- _EXERCISE MATERIALS_
(** X8: when every worker of a run has exited, each identifier that was
    dispatched has been counted exactly once: the number of dispatches is
    the sum of the counters of new, updated, unchanged, failed and
    skipped fetches, and the counter of successes is the sum of the first
    three. *)
Theorem counters_add_up baseURL (profiles0 : gmap string Profile) events s :
  run (start baseURL profiles0) events = Some s ->
  workers s = ∅ ->
  Z.of_nat (dispatches events)
  = newCounter s + updatedCounter s + skippedCounter s
    + failCounter s + skipCounter s /\
  successCounter s = newCounter s + updatedCounter s + skippedCounter s.
Proof.
  intros Hrun Hdone.
  pose (P := fun (s : State) (n : nat) =>
    accounted s /\
    successCounter s + failCounter s + skipCounter s
    + tally uncounted (workers s) = Z.of_nat n).
  assert (HP : P s (0 + dispatches events)%nat).
  { revert Hrun. apply (run_counting P).
    - clear. intros s e s' n (Hacc & Hsum) Hstep.
      assert (Hacc' : accounted s').
      { eapply step_accounted; [exact Hacc|]. apply Stepped_step, Hstep. }
      split; [exact Hacc'|]. clear Hacc'.
      destruct Hstep; try destruct outcome; cbn [isDispatch]; cbn;
        rewrite ?(tally_change _ _ _ _ _ H); cbn; try lia.
      + rewrite tally_fresh by (apply fresh_worker; assumption). cbn. lia.
      + destruct r as [p|]; cbn; [|lia]. cases; cbn; lia.
      + rewrite (tally_lookup _ _ _ _ H) in Hsum. cbn in Hsum. lia.
    - split; [apply start_accounted|]. cbn. rewrite tally_empty. lia. }
  destruct HP as ((Hpend & _ & _) & Hsum).
  rewrite Hdone in Hsum, Hpend. rewrite tally_empty in Hsum.
  change (pending ∅) with (tally inDoubt ∅) in Hpend. rewrite tally_empty in Hpend.
  cbn in Hsum. lia.
Qed.

(** An instance: three pages harvested one after the other, every worker
    to its exit. *)
Lemma counters_add_up_witness :
  match run (start site ∅) (sweep 3 1) with
  | Some s =>
      Z.of_nat (dispatches (sweep 3 1))
      = newCounter s + updatedCounter s + skippedCounter s
        + failCounter s + skipCounter s /\
      successCounter s = newCounter s + updatedCounter s + skippedCounter s
  | None => False
  end.
Proof.
  destruct (run (start site ∅) (sweep 3 1)) as [s|] eqn:E.
  - apply (counters_add_up _ _ _ _ E).
    vm_compute in E. injection E as <-. reflexivity.
  - vm_compute in E. discriminate.
Defined.

(** ** The names of the records *)

Lemma mergeProfile_keyed now profile (m : gmap string Profile) :
  keyed m -> keyed (fst (mergeProfile now profile m)).
Proof.
  intros Hm. unfold mergeProfile.
  destruct (m !! Name profile) as [existing|]; cbn.
  - destruct (needsUpdate existing profile); cbn; [|exact Hm].
    apply (keyed_insert m (setUpdatedAt now
                             (setCreatedAt (CreatedAt existing) profile))), Hm.
  - apply keyed_insert, Hm.
Qed.

Lemma mergeProfile_other now profile (m : gmap string Profile) k :
  k <> Name profile -> fst (mergeProfile now profile m) !! k = m !! k.
Proof.
  intros Hk. unfold mergeProfile.
  destruct (m !! Name profile) as [existing|]; cbn.
  - destruct (needsUpdate existing profile); cbn; [|reflexivity].
    apply lookup_insert_ne. congruence.
  - apply lookup_insert_ne. congruence.
Qed.

Lemma received_named id r p :
  carried (received id r) = Some p ->
  Name p <> EmptyString /\ Name p <> placeholder id.
Proof.
  destruct r as [q|]; cbn; [|discriminate].
  destruct (String.eqb_spec (Name q) EmptyString); cbn; [discriminate|].
  destruct (String.eqb_spec (Name q) (placeholder id)); cbn; [discriminate|].
  intros [= <-]. split; assumption.
Qed.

- _REQUIRED WORK_
In the listing above, locate each line with "Hacc" and copy it.

- _YOUR SOLUTION_
    - clear. intros s e s' n (Hacc & Hsum) Hstep.
      assert (Hacc' : accounted s').
      { eapply step_accounted; [exact Hacc|]. apply Stepped_step, Hstep. }
      split; [exact Hacc'|]. clear Hacc'.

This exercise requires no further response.